Meds Finder

Project links computers to find best AIDS meds...

Regardless of a person's educational level or resources, he or she can fight AIDS at home -- using a personal computer.

Interested computer users can join the World Community Grid, which links PCs around the world to create a virtual supercomputer charged with finding new therapeutic approaches that are effective in the treatment of AIDS in the face of viral drug resistance.

Some 100,000 individuals have signed up for FightAIDS@Home, volunteering the power of 170,000 computers.

FightAIDS@Home is the second project that takes advantage of the World Community Grid.

Using the grid, the Human Proteome Folding Project in the past year produced a database describing the structure of approximately 120,000 protein domains which could not be described using traditional approaches.

Had researchers used only their supercomputers, it would have taken about 100 years to complete the task.
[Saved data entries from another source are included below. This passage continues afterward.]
(* ===== verification/Services.v ===== *)
(** * The other web services

    Models the services that answer with a page about the request (services/EchoService.cpp,
    CookieService.cpp, HelloService.cpp, AllowNothingService.cpp) and the one that shows the
    latest log messages (services/LogService.cpp), with the appender that keeps them; the
    text of a message is made by the logging library. *)
From S2P Require Import Prelude CLib StringUtils Dict Tribool HttpTypes Message ParserBase.
From S2P Require Import ParserHeaders ParserForms ParserBody Parser ParserSafety ParserStream.
From S2P Require Import ParserRoundTrip Connection Writer Replies.

Definition texts (l : list bytes) : list write_op := op_text <$> l.
Definition memory_line (s : bytes) : list write_op := [op_memory s; op_memory STRING_CRLF].

(** ** The echo service *)

(** [writeDictionaryTerm]. *)
Definition write_dictionary_term (kv : bytes * bytes) : list write_op :=
  texts [fst kv; HEADER_NAME_VALUE_DELIMITER; snd kv; STRING_CRLF].

(** A heading with the terms of a dictionary. *)
Definition write_dictionary (heading : bytes) (d : ihash_multimap) : list write_op :=
  memory_line heading ++ [op_memory STRING_CRLF] ++ (d ≫= write_dictionary_term) ++ [op_memory STRING_CRLF].

Definition get_query_string (m : message) : bytes :=
  match m_kind m with KRequest r => rq_query_string r | KResponse _ => [] end.
Definition get_queries (m : message) : ihash_multimap :=
  match m_kind m with KRequest r => rq_query_params r | KResponse _ => [] end.

(** The page; the content is read from the buffer of the request. *)
Definition echo_parts (m : message) : res (list write_op) :=
  content ← (if m_content_length m =? 0 then Ok []
             else data ← read_content m;
                  Ok (memory_line data ++ [op_memory STRING_CRLF]));
  Ok (memory_line (str "[Request Echo]") ++ [op_memory STRING_CRLF]
      ++ texts [str "Request method: "; get_method m; STRING_CRLF;
                str "Resource originally requested: "; get_original_resource m; STRING_CRLF;
                str "Resource delivered: "; get_resource m; STRING_CRLF;
                str "Query string: "; get_query_string m; STRING_CRLF;
                str "HTTP version: "; to_string (m_version_major m); str "."; to_string (m_version_minor m); STRING_CRLF;
                str "Content length: "; to_string (m_content_length m); STRING_CRLF; STRING_CRLF]
      ++ write_dictionary (str "[Request Headers]") (m_headers m)
      ++ write_dictionary (str "[Query Parameters]") (get_queries m)
      ++ write_dictionary (str "[Cookie Parameters]") (m_cookie_params m)
      ++ memory_line (str "[POST Content]") ++ [op_memory STRING_CRLF] ++ content
      ++ match get_user_record m with
         | None => []
         | Some user => memory_line (str "[USER Info]") ++ [op_memory STRING_CRLF]
                        ++ texts [str "User authenticated, username: "; user] ++ [op_memory STRING_CRLF]
         end).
By using the World Community Grid, researchers were finished in one year.

The World Community Grid, which is placed among the top 10 supercomputers in the world, will be the first virtual supercomputer devoted specifically to AIDS research.

Interested individuals, businesses, foundations, associations, universities and not-for-profit organizations are being urged to donate the idle and unused time on their computers by downloading World Community Grid's free software and registering at its Web site.

The Scripps Research Institute, a private, not-for-profit biomedical science research organization based in San Diego, is handling the data.

Keith McKeown, the spokesperson for the Institute, told the PlanetOut Network that the data produced on a user's computer is completely segregated from the user's personal operations.